Exercise – Below this line is the material. Write out only its lines from the one containing "JTxt (g_subjectActorId g));" through the one containing "opt_txt (g_roleId g));", both kept, exactly.

Data supplied –
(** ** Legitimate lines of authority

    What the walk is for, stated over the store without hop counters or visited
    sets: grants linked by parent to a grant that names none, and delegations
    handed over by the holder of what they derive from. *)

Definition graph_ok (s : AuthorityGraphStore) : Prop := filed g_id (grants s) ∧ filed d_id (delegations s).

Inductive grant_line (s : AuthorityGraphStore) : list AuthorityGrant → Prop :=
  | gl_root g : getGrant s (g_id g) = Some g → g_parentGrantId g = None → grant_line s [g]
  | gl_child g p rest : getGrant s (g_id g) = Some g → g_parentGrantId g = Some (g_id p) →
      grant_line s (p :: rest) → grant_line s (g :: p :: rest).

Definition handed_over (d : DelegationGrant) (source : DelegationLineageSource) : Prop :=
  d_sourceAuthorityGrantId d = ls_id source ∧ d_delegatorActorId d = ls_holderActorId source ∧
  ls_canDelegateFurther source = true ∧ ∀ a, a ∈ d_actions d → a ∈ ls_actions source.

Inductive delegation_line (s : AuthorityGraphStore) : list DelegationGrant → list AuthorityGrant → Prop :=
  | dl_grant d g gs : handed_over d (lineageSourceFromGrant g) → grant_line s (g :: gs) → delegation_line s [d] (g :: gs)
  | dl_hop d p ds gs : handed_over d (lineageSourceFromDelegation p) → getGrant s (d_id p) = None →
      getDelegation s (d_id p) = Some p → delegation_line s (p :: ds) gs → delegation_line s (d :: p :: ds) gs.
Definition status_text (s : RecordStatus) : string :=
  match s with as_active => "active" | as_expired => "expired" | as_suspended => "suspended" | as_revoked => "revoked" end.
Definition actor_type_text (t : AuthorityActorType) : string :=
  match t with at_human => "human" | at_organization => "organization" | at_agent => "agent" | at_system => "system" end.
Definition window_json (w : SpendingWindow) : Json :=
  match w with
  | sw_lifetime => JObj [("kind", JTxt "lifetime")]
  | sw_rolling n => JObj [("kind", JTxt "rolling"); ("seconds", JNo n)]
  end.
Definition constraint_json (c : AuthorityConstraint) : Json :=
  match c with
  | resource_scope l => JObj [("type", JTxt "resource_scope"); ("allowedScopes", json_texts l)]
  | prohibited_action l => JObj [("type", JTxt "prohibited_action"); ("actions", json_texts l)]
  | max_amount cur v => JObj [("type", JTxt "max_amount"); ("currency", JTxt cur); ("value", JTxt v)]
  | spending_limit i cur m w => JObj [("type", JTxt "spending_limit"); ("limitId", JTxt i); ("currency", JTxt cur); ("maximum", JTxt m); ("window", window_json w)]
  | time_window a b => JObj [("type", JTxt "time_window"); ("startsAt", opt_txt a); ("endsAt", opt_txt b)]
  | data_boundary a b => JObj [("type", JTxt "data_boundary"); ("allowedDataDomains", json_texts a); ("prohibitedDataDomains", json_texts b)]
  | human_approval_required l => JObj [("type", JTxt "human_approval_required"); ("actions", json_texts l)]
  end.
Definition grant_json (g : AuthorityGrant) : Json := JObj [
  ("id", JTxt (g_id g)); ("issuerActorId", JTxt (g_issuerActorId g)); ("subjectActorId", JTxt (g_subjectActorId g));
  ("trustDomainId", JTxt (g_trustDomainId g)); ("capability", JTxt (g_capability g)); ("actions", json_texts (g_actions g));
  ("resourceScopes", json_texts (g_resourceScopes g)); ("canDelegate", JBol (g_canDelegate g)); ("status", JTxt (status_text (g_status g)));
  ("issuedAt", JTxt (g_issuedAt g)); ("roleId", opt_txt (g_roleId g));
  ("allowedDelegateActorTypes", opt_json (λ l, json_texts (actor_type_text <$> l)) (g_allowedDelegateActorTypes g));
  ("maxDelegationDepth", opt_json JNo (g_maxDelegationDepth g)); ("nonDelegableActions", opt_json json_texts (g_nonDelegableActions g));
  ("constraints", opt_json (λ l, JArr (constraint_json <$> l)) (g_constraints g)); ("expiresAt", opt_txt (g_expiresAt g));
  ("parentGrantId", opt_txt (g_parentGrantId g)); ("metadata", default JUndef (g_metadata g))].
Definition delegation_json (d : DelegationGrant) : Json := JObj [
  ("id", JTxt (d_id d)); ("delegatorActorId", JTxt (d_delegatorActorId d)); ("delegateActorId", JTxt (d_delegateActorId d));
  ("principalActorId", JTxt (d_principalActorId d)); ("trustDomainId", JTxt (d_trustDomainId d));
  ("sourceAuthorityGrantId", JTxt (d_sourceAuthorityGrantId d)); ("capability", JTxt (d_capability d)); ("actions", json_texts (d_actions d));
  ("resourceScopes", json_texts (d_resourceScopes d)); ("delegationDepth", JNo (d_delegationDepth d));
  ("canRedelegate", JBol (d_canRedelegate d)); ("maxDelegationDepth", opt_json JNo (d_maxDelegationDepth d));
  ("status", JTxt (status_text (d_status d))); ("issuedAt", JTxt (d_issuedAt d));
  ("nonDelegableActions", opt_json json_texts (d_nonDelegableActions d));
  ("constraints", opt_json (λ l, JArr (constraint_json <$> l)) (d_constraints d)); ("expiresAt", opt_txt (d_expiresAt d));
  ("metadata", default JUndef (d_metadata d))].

Response –
  ("id", JTxt (g_id g)); ("issuerActorId", JTxt (g_issuerActorId g)); ("subjectActorId", JTxt (g_subjectActorId g));
  ("trustDomainId", JTxt (g_trustDomainId g)); ("capability", JTxt (g_capability g)); ("actions", json_texts (g_actions g));
  ("resourceScopes", json_texts (g_resourceScopes g)); ("canDelegate", JBol (g_canDelegate g)); ("status", JTxt (status_text (g_status g)));
  ("issuedAt", JTxt (g_issuedAt g)); ("roleId", opt_txt (g_roleId g));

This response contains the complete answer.